Er mußte also dieses Gut in der Gegend von Noyon, das heißt an der Grenze der Picardie aufsuchen.

Sein Reiseplan war bald festgestellt. Er gedachte sich nach Damartin zu begeben, wo zwei Straßen zusammenlaufen, von denen die eine nach Soissons, die andere nach Compiègne führt. Dort wollte er sich nach dem Gute seines Freundes erkundigen und je nachdem die Antwort ausfiel, gerade aus reiten oder den Weg links einschlagen.

Planchet, welcher in Beziehung auf seinen letzten Streich noch nicht ganz ruhig war, erklärte, er würde d’Artagnan bis an das Ende der Welt folgen, möchte s dieser gerade aus reiten oder den Weg links einschlagen. Er bat nur seinen ehemaligen Herrn, Abends abzureisen, insofern die Finsterniß mehr Sicherheit böte. d’Artagnan schlug ihm nun vor, seine Frau hiervon in Kenntniß zu setzen, um sie wenigstens über sein Schicksal zu beruhigen. Planchet aber antwortete mit viel Klugheit, er wäre überzeugt, seine Frau würde nicht vor Unruhe sterben, wenn sie nicht wüßte, wo er sich aufhielte, während er, bekannt mit der Zungenfessellosigkeit, von der sie zuweilen befallen würde, vor Unruhe sterben müßte, wenn sie es wüßte.

Diese Gründe erschienen d’Artagnan so gut, daß er nicht ferner daraus bestand, gegen acht Uhr Abends in dem Augenblick, wo der Nebel sich in den Straßen zu verdicken anfing, das Gasthaus zur Rehziege verließ und gefolgt von Planchet sich durch die Porte Saint-Denis aus der Hauptstadt entfernte.

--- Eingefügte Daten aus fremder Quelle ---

(* ===== verification/FullVerifyFacts.v ===== *)
(** * Full verification of a batch of transactions: theorems

    [TxVerification.verify] against the rules of [TxRules] and [TxContext]: which of them
    a transaction of an accepted batch satisfies on the stored chain, given what its cached
    state says was checked before, and that the proofs which are checked in batches were
    checked. *)
From S2P Require Import Prelude Bytes HardForks ChainDb TxData RulesBase TxRules TxContext BlockRules Helpers DbTables TxOps TxStore AltBlocks BlockOps ChainStore BlockchainService ChainReads OutputIndex TxVerification TxVerifyFacts OutputCacheFacts.
From Stdlib Require Import ZArith Lia.
From stdpp Require Import base tactics option list numbers sets gmap.
Import HardForks ChainDb TxData RulesBase TxRules TxContext Helpers DbTables TxOps TxStore AltBlocks BlockOps ChainStore BlockchainService ChainReads OutputIndex TxVerification TxVerifyFacts OutputCacheFacts.

#[local] Open Scope Z_scope.
#[local] Open Scope usize_scope.

Module FullVerifyFacts.

Section facts.
Context {O : MoneroOxide} {T : TransactionOps O} {C : Dalek O} {Cd : MoneroCodec O} {B : MoneroBatch O}.
Context {L : DalekLaws O C} {ML : MoneroOxideLaws O T}.

(** ** What a cached state says *)

(** The semantic rules of fork [hf] were checked. *)
Definition semantic_known (hf : HardFork) (x : TransactionVerificationData) : bool :=
  match cached_verification_state x with
  | NotVerified => false
  | OnlySemantic f | ValidAtHashAndHF _ f | ValidAtHashAndHFWithTimeBasedLock _ f _ => bool_decide (f = hf)
  end.

(** All rules were checked, at this fork and on a block of the chain. *)
Definition context_known (chain : gset bytes) (hf : HardFork) (x : TransactionVerificationData) : bool :=
  match cached_verification_state x with
  | NotVerified | OnlySemantic _ => false
  | ValidAtHashAndHF b f | ValidAtHashAndHFWithTimeBasedLock b f _ => bool_decide (f = hf) && bool_decide (b ∈ chain)
  end.

Definition cached_lock (x : TransactionVerificationData) : Timelock :=
  match cached_verification_state x with ValidAtHashAndHFWithTimeBasedLock _ _ tl => tl | _ => TL_None end.

Lemma needed_for_spec known hf h time x n :
  is_u 63 time -> needed_for known hf h time x = Ok n ->
  (n = SemanticAndContextual <-> semantic_known hf x = false) /\ (tx_filter n = false <-> context_known known hf x = true) /\
  (context_known known hf x = true -> unlocked h time hf (cached_lock x) /\ (tvd_version x = RingSignatures -> n = V1DecoyCheck)).
Proof using Type.
  intros Ht. unfold needed_for, semantic_known, context_known, cached_lock. destruct (cached_verification_state x) as [|f|b f|b f tl].
  - intros [= <-]. done.
  - rewrite (bool_decide_ext (hf = f) (f = hf)) by done. case_bool_decide; intros [= <-]; done.
  - rewrite (bool_decide_ext (hf = f) (f = hf)) by done. case_bool_decide; cbn [negb andb]; [|by intros [= <-]].
    case_bool_decide; cbn [negb]; [|by intros [= <-]]. case_bool_decide; intros [= <-]; done.
  - rewrite (bool_decide_ext (hf = f) (f = hf)) by done. case_bool_decide as Hf; cbn [negb andb]; [|by intros [= <-]].
    case_bool_decide; cbn [negb]; [|by intros [= <-]]. destruct (output_unlocked tl h time f) eqn:Eu; cbn [negb]; [|done].
    rewrite Hf in Eu. apply output_unlocked_true in Eu; [|done]. case_bool_decide; intros [= <-]; done.
Qed.

(** ** Outputs of the chain *)
Lemma out_at_height chain a i o : valid_chain chain -> out_at (chain_txs chain) a i = Some o -> is_u 63 (height o).
Proof using Type.
  intros Hv Ho. unfold out_at, lookZ in Ho. destruct (i <? 0); [done|]. apply list_elem_of_lookup_2, list_elem_of_omap in Ho as ([k o'] & Hin & Hk).
  case_bool_decide; [|done]. injection Hk as ->. apply list_elem_of_bind in Hin as (x & Hx & Hin).
  assert (height o = s_height x) as ->.
  { unfold outs_of in Hx. destruct (s_tx x); apply list_elem_of_fmap in Hx as (y & Hy & _); [injection Hy as _ ->; done|].
    destruct y as [j y]. injection Hy as _ ->. done. }
  apply list_elem_of_bind in Hin as (b & Hb & Hin). apply list_elem_of_lookup in Hin as [j Hj]. pose proof (vc_heights _ Hv j b Hj) as Hh.
  pose proof (vc_len _ Hv) as Hl. apply lookup_lt_Some in Hj. assert (s_height x = vb_height b) as ->.
  { unfold block_txs in Hb. apply elem_of_cons in Hb as [->|Hb]; [done|]. by apply list_elem_of_fmap in Hb as (y & -> & _). }
  rewrite Hh. unfold is_u, len in *. revert Hl. zpow. lia.
Qed.

Lemma iter_max_in l m : iter_max l = Some m -> m ∈ l.
Proof using Type.
  destruct l as [|x l]; [done|]. cbn [iter_max]. intros [= <-]. revert x. induction l as [|y l IH]; intros x; cbn [foldl]; [by left|].
  specialize (IH (Z.max x y)). apply elem_of_cons in IH as [IH|IH]; [|by right; right].
  rewrite IH. destruct (Z.max_spec x y) as [[_ ->]|[_ ->]]; [right; left|left].
Qed.

Lemma youngest_bounded get nb hf ins ver info :
  (forall a i o, get a i = Some o -> is_u 63 (height o)) -> ring_member_info_for_tx get nb hf ins ver = Ok info ->
  is_u 63 (youngest_used_out_height info).
Proof using Type.
  intros Hg H. unfold ring_member_info_for_tx in H. apply bind_Ok in H as (ms & Hms & H). apply bind_Ok in H as (d & _ & H).
  unfold new_ring_member_info in H. apply bind_Ok in H as (hs & Hhs & H). apply bind_Ok in H as (y & Hy & [= <-]). cbn [youngest_used_out_height].
  assert (Forall (is_u 63) hs) as Hf.
  { apply collect_Ok in Hhs. apply Forall_forall. intros x Hx. apply list_elem_of_lookup in Hx as [j Hx].
    destruct (Forall2_lookup_r _ _ _ _ _ Hhs Hx) as (m & Hm & Hu). destruct (last m) as [o|] eqn:El; [|done]. injection Hu as <-.
    unfold get_ring_members_for_inputs in Hms. apply collect_Ok in Hms. destruct (Forall2_lookup_r _ _ _ _ _ Hms Hm) as (inp & _ & Hi).
    destruct inp as [|am os ki]; [done|]. apply bind_Ok in Hi as (abs & _ & Hi). apply collect_Ok in Hi.
    rewrite last_lookup in El. destruct (Forall2_lookup_r _ _ _ _ _ Hi El) as (off & _ & Ho). apply ok_or_Ok in Ho. by eapply Hg. }
  destruct (iter_max hs) as [z|] eqn:Em; [|done]. injection Hy as <-. apply iter_max_in in Em. rewrite Forall_forall in Hf. by apply Hf.
Qed.

(** ** The transactions of an accepted batch *)

(** A transaction as it was read: machine types, and the version its first byte says. *)
Record read_tx (x : TransactionVerificationData) : Prop := {
  rt_typed : tx_typed (tvd_tx x);
  rt_sized : tx_sized (tvd_tx x);
  rt_version : tvd_version x = tx_version (tvd_tx x);
}.

(** The rules hold on the chain for the transaction, as far as its cached state does not say
    that they were checked before; what can become wrong with new blocks is checked always. *)
Record verified_now (rng : TransactionVerificationData -> Rng) (chain : list VerifiedBlockInformation) (h : Z) (top : bytes) (time : Z)
    (hf : HardFork) (x x' : TransactionVerificationData) : Prop := {
  vn_semantic : semantic_known hf x = false ->
    exists v, semantic_rules (tvd_tx x) (len (tvd_tx_blob x)) (tvd_tx_weight x) (tvd_tx_hash x) hf (rng x) v (tvd_fee x);
  vn_contextual : context_known (chain_hashes chain) hf x = false ->
    (exists ms, contextual_promise (tvd_tx x) (out_at (chain_txs chain)) (out_count (chain_txs chain)) ms h time hf) /\
    exists st, x' = with_state st x /\ verified_at_block_hash st = Some top /\ semantic_known hf x' = true;
  vn_cached : context_known (chain_hashes chain) hf x = true ->
    x' = x /\ unlocked h time hf (cached_lock x) /\
    (tvd_version x = RingSignatures -> decoy_rule hf (out_count (chain_txs chain)) (inputs (prefix (tvd_tx x))));
}.

Section chain.
Context (chain : list VerifiedBlockInformation) (t : Tables) (Hv : valid_chain chain) (Hst : stores chain t).

Lemma chain_reads x : tx_typed (tvd_tx x) ->
  Forall (same_reads (db_output t) (out_at (chain_txs chain)) (db_number t) (out_count (chain_txs chain))) (inputs (prefix (tvd_tx x))).
Proof using L Hv Hst.
  intros [_ Hi]. revert Hi. apply List.Forall_impl. intros [h|amount os ki]; [done|]. cbn [input_amount]. intros Ha. split.
  - intros l i _ _. by apply (db_output_out_at chain).
  - by apply (db_number_count chain).
Qed.

Lemma contextual_ok_promise h time hf x info :
  read_tx x -> is_u 63 time -> contextual_ok t h time hf x info ->
  exists ms, contextual_promise (tvd_tx x) (out_at (chain_txs chain)) (out_count (chain_txs chain)) ms h time hf.
Proof using L ML Hv Hst.
  intros [Hty Hsz Hver] Ht [Hi Hc]. rewrite (same_reads_info _ _ _ _ _ _ _ (chain_reads x Hty)), Hver in Hi.
  apply (contextual_check_promise _ _ _ _ info); [done|done| |done|done].
  eapply youngest_bounded; [|exact Hi]. intros a i o. by apply out_at_height.
Qed.

Lemma decoys_ok_rule hf x : read_tx x -> decoys_ok t hf x -> decoy_rule hf (out_count (chain_txs chain)) (inputs (prefix (tvd_tx x))).
Proof using L Hv Hst.
  intros [Hty Hsz _] [->|(d & Hd & Hc)]; [done|]. rewrite (same_reads_decoys _ _ _ _ _ _ (chain_reads x Hty)) in Hd.
  destruct (decide (hf = V1)) as [->|Hne]; [done|]. by apply (check_decoy_info_rule hf _ _ d Hne (sz_inputs _ Hsz) Hd).
Qed.

Lemma semantic_ok_rules rng hf x : tx_typed (tvd_tx x) -> semantic_ok rng hf x ->
  exists v, semantic_rules (tvd_tx x) (len (tvd_tx_blob x)) (tvd_tx_weight x) (tvd_tx_hash x) hf (rng x) v (tvd_fee x).
Proof using ML.
  intros Ht (v & v' & H). exists v. unfold semantic in H. destruct (check_transaction_semantic _ _ _ _ _ _ _) as [r v2] eqn:Er.
  apply bind_Ok in H as (f & Hr & H). apply map_err_Ok in Hr. apply bind_Ok in H as ([] & Hf & _). subst r.
  destruct (f =? tvd_fee x) eqn:E; bsimp; [|done]. apply check_transaction_semantic_Ok; [done|]. rewrite Er. cbn [fst]. congruence.
Qed.

Lemma new_state_known top hf info x : semantic_known hf (with_state (new_state top hf info) x) = true /\ verified_at_block_hash (new_state top hf info) = Some top.
Proof using Type.
  unfold semantic_known, new_state. cbn [with_state cached_verification_state].
  destruct (time_locked_outs info) as [|l ls]; [|destruct (omap _ (l :: ls))]; cbn; (split; [by apply bool_decide_eq_true_2|done]).
Qed.

Lemma passed_verified rng h top time hf n x x' :
  read_tx x -> is_u 63 time -> needed_for (chain_hashes chain) hf h time x = Ok n ->
  passed rng t h top time hf n x x' -> (n = V1DecoyCheck -> decoys_ok t hf x) -> verified_now rng chain h top time hf x x'.
Proof using L ML Hv Hst.
  intros Hx Ht Hn Hp Hd. destruct (needed_for_spec _ _ _ _ _ _ Ht Hn) as (N1 & N2 & N3). split.
  - intros ->%N1. destruct Hp as [Hs _]. apply semantic_ok_rules; [apply Hx|done].
  - intros Hk. assert (tx_filter n = true) as Hf by (destruct (tx_filter n); [done|]; rewrite (proj1 N2) in Hk by done; done).
    assert (exists info, contextual_ok t h time hf x info /\ x' = with_state (new_state top hf info) x) as (info & Hc & ->)
      by (destruct n; try done; apply Hp). split; [by eapply contextual_ok_promise|].
    destruct (new_state_known top hf info x) as [K1 K2]. eexists. split_and!; [done|done|done].
  - intros Hk. destruct (N3 Hk) as [Hl Hdec]. apply N2 in Hk. split_and!; [by destruct n|done|].
    intros Hr. apply decoys_ok_rule; [done|]. by apply Hd, Hdec.
Qed.

Lemma full_verification_rules rng txs h top time hf cache txs' :
  is_u 63 time -> Forall read_tx txs -> cache_agrees t txs (output_cache <$> cache) ->
  verify rng txs h top time hf t cache = Ok txs' ->
  (kis_open cache -> NoDup (txs ≫= kis) /\ (forall k, k ∈ txs ≫= kis -> k ∉ all_kis (chain_txs chain))) /\
  Forall2 (verified_now rng chain h top time hf) txs txs' /\
  batch_valid (foldl (queue_proofs rng) batch_new (filter (fun x => semantic_known hf x = false) txs)) = true.
Proof using L ML Hv Hst.
  intros Ht Hr Hc H. destruct (full_verification_gen rng chain t txs h top time hf cache txs' Hst Hc H) as (Hk & needed & Hn & Hp & Hb).
  split; [done|]. split.
  - clear Hb Hc H Hk. revert txs' Hp. induction Hn as [|x n txs needed Hx _ IH]; intros txs' Hp; inversion Hp as [|? x' ? ? [H1 H2] Hrest]; subst; [constructor|].
    apply List.Forall_cons_iff in Hr as [Hr0 Hr]. constructor; [by eapply passed_verified|by apply IH].
  - rewrite <- Hb. do 2 f_equal. clear Hb Hp Hc H Hk Hr. induction Hn as [|x n txs needed Hx _ IH]; [done|]. cbn [zip zip_with]. rewrite !filter_cons. cbn [snd].
    destruct (needed_for_spec _ _ _ _ _ _ Ht Hx) as (N1 & _ & _). destruct (decide (semantic_known hf x = false)) as [Hs|Hs].
    + rewrite decide_True by (by apply N1). cbn [fmap list_fmap fst]. by f_equal.
    + rewrite decide_False by (by rewrite N1). done.
Qed.

(** C5. A batch of transactions that passes full verification against a stored chain, with or
    without the output cache of a batch of blocks (which then must answer as the database
    does). Unless the caller has checked the key images before, none is spent twice in the
    batch or already in the chain. Every transaction satisfies the semantic rules of the
    fork unless its cached state says that they were checked at this fork, and the
    contextual rules with the ring members of the chain unless the state says that they
    were checked at this fork on a block of the chain; then the lock of the state has
    passed and a version 1 transaction follows the decoy rule again. The range proofs of
    all transactions that were checked semantically, queued in order, were accepted by the
    batch verifier. Transactions change in their cached states only. *)
Theorem full_verification_sound rng txs h top time hf cache txs' :
  is_u 63 time -> Forall read_tx txs -> cache_agrees t txs (output_cache <$> cache) ->
  verify rng txs h top time hf t cache = Ok txs' ->
  (kis_open cache -> NoDup (txs ≫= kis) /\ (forall k, k ∈ txs ≫= kis -> k ∉ all_kis (chain_txs chain))) /\
  Forall2 (verified_now rng chain h top time hf) txs txs' /\
  batch_valid (foldl (queue_proofs rng) batch_new (filter (fun x => semantic_known hf x = false) txs)) = true.
Proof using L ML Hv Hst. apply full_verification_rules. Qed.
End chain.
End facts.

(** ** On the chain of two blocks *)
Import Transparent TestHelpers TestStore TestVerify.

Lemma full_verification_sound_witness :
  verify TestVerify.rng [TestVerify.data] 2 (repeat 51 32) 100 V1 (TestStore.db 2) None = Ok [TestVerify.after] /\
  (forall k, k ∈ [TestVerify.data] ≫= kis -> k ∉ all_kis (chain_txs [TestStore.genesis; TestStore.second])) /\
  exists ms, contextual_promise TestVerify.spend (out_at (chain_txs [TestStore.genesis; TestStore.second])) (out_count (chain_txs [TestStore.genesis; TestStore.second])) ms 2 100 V1.
Proof.
  assert (verify TestVerify.rng [TestVerify.data] 2 (repeat 51 32) 100 V1 (TestStore.db 2) None = Ok [TestVerify.after]) as H by (vm_compute; reflexivity).
  split; [exact H|].
  destruct (full_verification_sound [TestStore.genesis; TestStore.second] (TestStore.db 2) (valid_chain_prefix [TestStore.genesis; TestStore.second] [TestStore.third] TestStore.valid) (TestStore.db_stores 2)
    TestVerify.rng [TestVerify.data] 2 (repeat 51 32) 100 V1 None [TestVerify.after]) as (Hk & Hf & _).
  - unfold is_u. lia.
  - repeat constructor; cbn; done || lia.
  - by intros c.
  - exact H.
  - split; [apply (Hk I)|]. inversion Hf as [|? ? ? ? Hx _]; subst. destruct Hx as [_ Hc _]. apply (Hc eq_refl).
Defined.
End FullVerifyFacts.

Um Mitternacht befanden sich die zwei Reisenden in Damartin.

Es war zu spät, um Erkundigungen einzuziehen. Der Wirth zum Schwan vom Kreuze lag bereits im Bett. d’Artagnan verschob also die Sache auf den anderer Tag.

Am andern Tage ließ er den Wirth kommen. Es war einer von den listigen Normannen, welche weder Ja noch Nein sagen und sich immer zu compromittiren glauben, wenn sie unmittelbar auf die Frage antworten, die man an sie richtet. D’Artagnan glaubte jedoch zu verstehen, er müsse gerade aus reiten, und begab sich auf eine ziemlich zweideutige Auskunft wieder auf den Weg. Um neun Uhr Morgens war er in Nanteuil. Hier hielt er an, um zu frühstücken. Diesmal war der Wirth ein guter, offenherziger Picarde, der, in Planchet einen Landsmann erkennend, keine Schwierigkeit machte, ihm die gewünschte Auskunft zu ertheilen. Das Gut Bracieux lag einige Meilen6 von Villers-Cotterets entfernt.

D’Artagnan kannte Villers-Cotterets, wohin er zwei oder drei mal dem Hof gefolgt war; denn zu jener Zeit war Villers-Cotterets eine königliche Residenz. Er ritt also nach dieser Stadt zu und stieg in seinem gewöhnlichen Gasthause, das heißt im goldenen Delphin, ab.

Hier fielen die Mittheilungen befriedigender aus. Er erfuhr, daß das Gut Bracieux vier Meilen von dieser Stadt lag, daß er aber Porthos dort nicht suchen dürfte. Porthos lag wirklich im Streite mit dem Bischof wegen des Gutes Pierrefonds, welches an das seinige grenzte, und um alle diese Gerichtshändel zu endigen, von denen er nichts verstand, hatte er Pierrefonds gekauft und hier nach diesen neuen Namen seinen alten beigefügt. Er nannte sich nun du Vallon de Bracieux de Pierrefonds und wohnte auf seinem neuen Eigenthum. In Ermangelung einer andern Illustration trachtete Porthos offenbar nach der des Marquis Carabas.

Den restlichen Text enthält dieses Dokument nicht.